I wish I had a magic formula here, but I don’t. Here’s what I would try: First, ask everyone involved in a project — volunteers and staff — how much time they think it will take, in the planning process (if it’s a new project) and in implementation. Then go back in a year or so, show them their estimates, and ask them to re-estimate. Over time, the organization will build some expertise in forecasting and evaluating human resource expenditures and will gradually learn how to make wiser decisions. (This isn’t a bad approach for any estimating issue, e.g., sales forecasts for new books.)
Long before computers came on the scene, Princeton University Press was systematically collecting sales data for each field in which it published in a fine-grained way so that, for example, one knew what the average sale for a monograph in a field would be after one year, three years, and five years. These data were used in making decisions about the print runs for new titles and were crucial for inventory control.
In my mind most data is rather useless because what was published is not what is going to be published. Further, we publish what others write and have no say on that except to say we will not publish it, but then again we are publishers so publishing it is what we do.
Many years experience using historical sales data to predict sales of future books in the same fields shows that it can be quite reliable in aiding predictions. Monograph sales show significant patterns by field and can be quite useful guiding decisions about how to shape a list. I don’t know whetjher such patterns exist also in areas like fiction, poetry, general trade books, and the like.
Depends on the field, of course. Once upon a time (pre-2008 or so), sales of backlist clinical titles were pretty predictable. Around the time of the Great Recession, but probably not directly related, backlist sales started to deteriorate significantly. So, as in the old Gorbachev line — “trust, but verify.” Your old reliable patterns are reliable only until they’re not.
Apologies for the shameless plug, but in case anyone is interested, there’s an SSP webinar on Building a Common Infrastructure: The Challenges of Modern Metadata on April 11. Organized by Patricia Feeney of Crossref, speakers are Christina Hopperman (Springer Nature), Maryann Martone (Hypothesis) and me.

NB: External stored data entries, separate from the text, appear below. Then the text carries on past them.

(** C1. In every iteration of the agent loop each [tool_use] block of the
    model's latest response is answered by exactly one [tool_result] block
    with that block's id; the results are appended, in the order of their
    [tool_use] blocks, in a single user message that follows the assistant
    turn and precedes the next call of the model. *)
Theorem tool_uses_answered_in_order (fuel : nat) (agentType userMessage : string)
    (previousContext : option string) (s : Process) :
  exists exchanges,
    calls (Server.callClaudeAgent fuel agentType userMessage previousContext s).2
    = calls s ++ exchanges
    /\ forall (i : nat) q1 o1 q2 o2,
         exchanges !! i = Some (q1, o1) ->
         exchanges !! S i = Some (q2, o2) ->
         exists response toolResults,
           o1 = Fulfilled response
           /\ Response.stop_reason response = "tool_use"
           /\ Request.messages q2
              = Request.messages q1
                ++ [Message.mk assistant (Blocks (Response.content response));
                    Message.mk user (Blocks toolResults)]
           /\ toolResultIds toolResults
              = Some <$> toolUseIds (Response.content response).
Proof.
  destruct (callClaudeAgent_trace fuel agentType userMessage previousContext s)
    as (exchanges & Hcalls & _ & Hanswered & _).
  exists exchanges. split; [exact Hcalls | exact Hanswered].
Qed.

(** C7. For an agent type other than ["researcher"] every call of the model
    made by the agent loop passes no tools, whatever the registry holds;
    the ["researcher"] agent passes the tools of the registry (when it has
    any). *)
Theorem only_researcher_gets_tools (fuel : nat) (agentType userMessage : string)
    (previousContext : option string) (s : Process) :
  exists exchanges,
    calls (Server.callClaudeAgent fuel agentType userMessage previousContext s).2
    = calls s ++ exchanges
    /\ exchanges <> []
    /\ (agentType <> "researcher" ->
        Forall (fun x => Request.tools x.1 = None) exchanges)
    /\ (agentType = "researcher" ->
        Forall (fun x =>
                  Request.tools x.1
                  = match mcpTools s with
                    | [] => None
                    | _ :: _ => Some (Server.getAnthropicTools s)
                    end)
               exchanges).
Proof.
  destruct (callClaudeAgent_trace fuel agentType userMessage previousContext s)
    as (exchanges & Hcalls & Hne & _ & Htools).
  exists exchanges. split; [exact Hcalls|]. split; [exact Hne|]. split.
  - intros Hother. destruct (String.eqb_spec agentType "researcher"); [contradiction|].
    exact Htools.
  - intros ->. simpl in Htools.
    unfold toolsParameter, Server.createRequest, Server.getAnthropicTools in *.
    simpl in Htools. destruct (mcpTools s); exact Htools.
Qed.
Lemma for_each_app {A B : Type} (f : A -> PyResult B) (l1 l2 : list A) :
  for_each f (l1 ++ l2) =
  do bs1 <- for_each f l1; do bs2 <- for_each f l2; Ok (bs1 ++ bs2).
Proof.
  induction l1 as [|a l1 IH]; simpl.
  - destruct (for_each f l2); reflexivity.
  - destruct (f a) as [b|e]; simpl; [|reflexivity].
    rewrite IH. destruct (for_each f l1); simpl; [|reflexivity].
    destruct (for_each f l2); reflexivity.
Qed.

(** ** [range] and its iterator *)

Lemma drain_counts (k : nat) : forall a s : N,
  N.to_nat (s - a) = k ->
  drain k (mkIter a s) = (map N.of_nat (seq (N.to_nat a) k), mkIter (N.max a s) s).
Proof.
  induction k as [|k IH]; intros a s Hk.
  - simpl. f_equal. f_equal. lia.
  - cbn [drain]. unfold next. cbn [it_next it_stop].
    destruct (N.ltb_spec a s) as [Hlt|Hge]; [|lia].
    rewrite (IH (N.succ a) s) by lia.
    cbn [seq map]. rewrite N2Nat.id, N2Nat.inj_succ.
    f_equal. f_equal. lia.
Qed.

Lemma to_list_range1 (n : N) :
  to_list (range1 n) = map N.of_nat (seq 0 (N.to_nat n)).
Proof.
  unfold to_list, exhaust, remaining, iter, range1. cbn [start stop it_next it_stop].
  rewrite (drain_counts (N.to_nat (n - 0)) 0 n eq_refl).
  cbn [fst]. rewrite N.sub_0_r. reflexivity.
Qed.

Lemma exhaust_ends (r : PyRange) :
  snd (exhaust (iter r)) = mkIter (N.max (start r) (stop r)) (stop r).
Proof.
  unfold exhaust, remaining, iter. cbn [it_next it_stop].
  rewrite (drain_counts _ (start r) (stop r) eq_refl). reflexivity.
Qed.

Lemma to_list_empty (b : N) : to_list (range2 b b) = [].
Proof.
  unfold to_list, exhaust, remaining, iter, range2. cbn [start stop it_next it_stop].
  rewrite N.sub_diag. reflexivity.
Qed.

Lemma range_empty (b : N) :
  to_list (range2 b b) = [] /\ len (range2 b b) = 0 /\
  start (range2 b b) <= stop (range2 b b).
Proof.
  split; [apply to_list_empty|]. unfold len, range2. cbn [start stop]. lia.
Qed.

Lemma counting_sorted (k : nat) : forall a : nat,
  StronglySorted N.lt (map N.of_nat (seq a k)).
Proof.
  induction k as [|k IH]; intros a; cbn [seq map]; constructor.
  - apply IH.
  - apply List.Forall_forall. intros x Hx.
    apply List.in_map_iff in Hx as [y [<- Hy]].
    apply List.in_seq in Hy. lia.
Qed.

(** ** [edge_index] *)

Lemma edge_index_in_range (g : PropertyGraph) (n : N) :
  n < num_nodes g ->
  edge_index g n = Ok (nth (N.to_nat n) (out_indices g) 0).
Proof.
  intros Hn. unfold edge_index.
  destruct (N.ltb_spec n (num_nodes g)) as [_|Hge]; [|lia].
  unfold num_nodes in Hn.
  destruct (out_indices g !! N.to_nat n) as [e|] eqn:He.
  - f_equal. symmetry. apply nth_lookup_Some with (d := 0) in He. exact He.
  - apply lookup_ge_None in He. lia.
Qed.

Lemma edge_index_out_of_range (g : PropertyGraph) (n : N) :
  num_nodes g <= n -> edge_index g n = Raise IndexOutOfRange.
Proof.
  intros Hn. unfold edge_index.
  destruct (N.ltb_spec n (num_nodes g)); [lia | reflexivity].
Qed.

Lemma edge_index_error (g : PropertyGraph) (n : N) (e : PyExc) :
  edge_index g n = Raise e -> e = IndexOutOfRange.
Proof.
  unfold edge_index.
  destruct (n <? num_nodes g); [destruct (out_indices g !! N.to_nat n)|];
    congruence.
Qed.

(** The range of node [n] reads two neighbouring entries of the array of
    range ends extended by a leading zero. *)
Lemma edges_impl_nth (g : PropertyGraph) (k : nat) :
  (k < length (out_indices g))%nat ->
  edges_impl g (N.of_nat k) =
  Ok (range2 (nth k (0 :: out_indices g) 0) (nth k (out_indices g) 0)).
Proof.
  intros Hk. unfold edges_impl.
  rewrite (edge_index_in_range g (N.of_nat k)) by (unfold num_nodes; lia).
  rewrite Nat2N.id.
  destruct k as [|k].
  - reflexivity.
  - destruct (N.eqb_spec (N.of_nat (S k)) 0) as [H0|_]; [lia|].
    rewrite (edge_index_in_range g (N.of_nat (S k) - 1)) by (unfold num_nodes; lia).
    replace (N.to_nat (N.of_nat (S k) - 1)) with k by lia.
    reflexivity.
Qed.

Lemma monotone_nth (l : list N) : forall (p : N) (k : nat),
  monotone p l = true -> (k < length l)%nat -> nth k (p :: l) 0 <= nth k l 0.
Proof.
  induction l as [|x l IH]; intros p k Hm Hk; cbn [length] in Hk; [lia|].
  cbn [monotone] in Hm. apply andb_prop in Hm as [Hpx Hm].
  destruct k as [|k].
  - simpl. apply N.leb_le. exact Hpx.
  - change (nth k (x :: l) 0 <= nth k l 0). apply IH; [exact Hm | lia].
Qed.

Lemma last_default (l : list N) (a b : N) : l <> [] -> List.last l a = List.last l b.
Proof.
  induction l as [|x l IH]; intros Hne; [congruence|].
  destruct l as [|y l]; [reflexivity|].
  change (List.last (y :: l) a = List.last (y :: l) b). apply IH. discriminate.
Qed.

Lemma nth_length_last (l : list N) : forall a d : N,
  nth (length l) (a :: l) d = List.last l a.
Proof.
  induction l as [|x l IH]; intros a d; [reflexivity|].
  change (nth (length l) (x :: l) d = List.last (x :: l) a).
  rewrite IH. destruct l as [|y l]; [reflexivity|].
  change (List.last (y :: l) x = List.last (y :: l) a).
  apply last_default. discriminate.
Qed.

Lemma sum_extents_app (rs1 rs2 : list PyRange) :
  sum_extents (rs1 ++ rs2) = (sum_extents rs1 + sum_extents rs2)%Z.
Proof.
  unfold sum_extents. induction rs1 as [|r rs1 IH]; simpl; [reflexivity|].
  rewrite IH. lia.
Qed.

(** Visiting the first [k] nodes in order: every range is there and their
    extents add up to the end of the last range visited. *)
Lemma edges_prefix_sum (g : PropertyGraph) (k : nat) :
  (k <= length (out_indices g))%nat ->
  exists rs,
    for_each (edges_impl g) (map N.of_nat (seq 0 k)) = Ok rs /\
    sum_extents rs = Z.of_N (nth k (0 :: out_indices g) 0).
Proof.
  induction k as [|k IH]; intros Hk.
  - exists []. split; reflexivity.
  - destruct IH as [rs [Hrs Hsum]]; [lia|].
    exists (rs ++ [range2 (nth k (0 :: out_indices g) 0) (nth k (out_indices g) 0)]).
    split.
    + rewrite seq_S, map_app, for_each_app, Hrs. cbn [bind map for_each Nat.add].
      rewrite edges_impl_nth by lia. reflexivity.
    + rewrite sum_extents_app, Hsum. unfold sum_extents, extent, range2. simpl. lia.
Qed.

Lemma to_list_range2 (a b : N) :
  to_list (range2 a b) = map N.of_nat (seq (N.to_nat a) (N.to_nat (b - a))).
Proof.
  unfold to_list, exhaust, remaining, iter, range2. cbn [start stop it_next it_stop].
  rewrite (drain_counts (N.to_nat (b - a)) a b eq_refl). reflexivity.
Qed.

(** Visiting the first [k] nodes of a graph with non-decreasing range ends
    enumerates the edge identifiers below the end of the last range. *)
Lemma edges_prefix_enumerates (g : PropertyGraph) (k : nat) :
  monotone 0 (out_indices g) = true ->
  (k <= length (out_indices g))%nat ->
  exists rs,
    for_each (edges_impl g) (map N.of_nat (seq 0 k)) = Ok rs /\
    concat (map to_list rs) =
    map N.of_nat (seq 0 (N.to_nat (nth k (0 :: out_indices g) 0))).
Proof.
  intros Hm. induction k as [|k IH]; intros Hk.
  - exists []. split; reflexivity.
  - destruct IH as [rs [Hrs Hcat]]; [lia|].
    exists (rs ++ [range2 (nth k (0 :: out_indices g) 0) (nth k (out_indices g) 0)]).
    split.
    + rewrite seq_S, map_app, for_each_app, Hrs. cbn [bind map for_each Nat.add].
      rewrite edges_impl_nth by lia. reflexivity.
    + pose proof (monotone_nth (out_indices g) 0 k Hm ltac:(lia)) as Hle.
      rewrite map_app, concat_app, Hcat. cbn [map concat].
      rewrite to_list_range2, List.app_nil_r, <- map_app.
      change (nth (S k) (0 :: out_indices g) 0) with (nth k (out_indices g) 0).
      set (a := nth k (0 :: out_indices g) 0) in *.
      set (b := nth k (out_indices g) 0) in *.
      replace (N.to_nat b) with (N.to_nat a + N.to_nat (b - a))%nat by lia.
      rewrite List.seq_app. reflexivity.
Qed.

(** ** The claims about the topology *)

(** C1: for every node [n] below the node count, [edges(n)] (the
    specification's [out_edges]) is the range from [begin] to [end], where
    [begin] is zero for node zero and [edge_index(n - 1)] otherwise, and
    [end] is [edge_index(n)]; this covers the first and the last node, and
    a node without out-edges gets an empty range whose bounds are in
    order. *)
Theorem edges_begin_end (g : PropertyGraph) (n : N) :
  n < num_nodes g ->
  (forall w, overload_PropertyGraph_edges PropertyGraphType (Integer false w)
             = Some edges_impl) /\
  exists b e,
    edges_impl g n = Ok (range2 b e) /\
    (n = 0 -> b = 0) /\
    (n <> 0 -> edge_index g (n - 1) = Ok b) /\
    edge_index g n = Ok e /\
    (b = e -> to_list (range2 b e) = [] /\ len (range2 b e) = 0 /\
              start (range2 b e) <= stop (range2 b e)).
Proof.
  intros Hn. split; [reflexivity|].
  pose proof (edge_index_in_range g n Hn) as He.
  destruct (N.eqb_spec n 0) as [H0|H0].
  - exists 0, (nth (N.to_nat n) (out_indices g) 0).
    refine (conj _ (conj _ (conj _ (conj He _)))).
    + unfold edges_impl. rewrite He.
      destruct (N.eqb_spec n 0); [reflexivity | contradiction].
    + reflexivity.
    + contradiction.
    + intros <-. apply range_empty.
  - pose proof (edge_index_in_range g (n - 1) ltac:(lia)) as Hp.
    exists (nth (N.to_nat (n - 1)) (out_indices g) 0), (nth (N.to_nat n) (out_indices g) 0).
    refine (conj _ (conj _ (conj _ (conj He _)))).
    + unfold edges_impl. rewrite He, Hp.
      destruct (N.eqb_spec n 0); [contradiction | reflexivity].
    + contradiction.
    + intros _. exact Hp.
    + intros <-. apply range_empty.
Qed.

Lemma edges_begin_end_witness :
  exists b e,
    edges_impl Demo.g3 1 = Ok (range2 b e) /\
    (1 = 0 -> b = 0) /\
    (1 <> 0 -> edge_index Demo.g3 (1 - 1) = Ok b) /\
    edge_index Demo.g3 1 = Ok e /\
    (b = e -> to_list (range2 b e) = [] /\ len (range2 b e) = 0 /\
              start (range2 b e) <= stop (range2 b e)).
Proof. apply (edges_begin_end Demo.g3 1). reflexivity. Defined.

(** C7: [edge_index] (the specification's [edge_range_end]) called with the
    node count or anything above it raises [IndexOutOfRange]: it gives no
    value at all, in particular not that of the last node, and [edges]
    passes the error on. *)
Theorem edge_index_rejects (g : PropertyGraph) (n : N) :
  num_nodes g <= n ->
  edge_index g n = Raise IndexOutOfRange /\
  (forall e, edge_index g n <> Ok e) /\
  edges_impl g n = Raise IndexOutOfRange.
Proof.
  intros Hn. pose proof (edge_index_out_of_range g n Hn) as He.
  split; [exact He|]. split; [intros e; rewrite He; discriminate|].
  unfold edges_impl. rewrite He.
  destruct (n =? 0); [reflexivity|].
  destruct (edge_index g (n - 1)) as [p|x] eqn:Hp; [reflexivity|].
  apply edge_index_error in Hp. subst x. reflexivity.
Qed.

More info here: https://www.sspnet.org/community/news/explore-the-challenges-of-modern-metadata-with-next-weeks-webinar/
Excellent discussion. Regarding Ann’s five proposed buckets, I feel that a bucket for your “market” is missing. It would sit between 2/customer data and 5/environmental data. Deciding where you want to play will shape all downstream decisions. it defines not only your audience, but also your competitors and the macro-economic factors at play. No market is free from change so deciding what indicators you use to understand your market(s) is essential.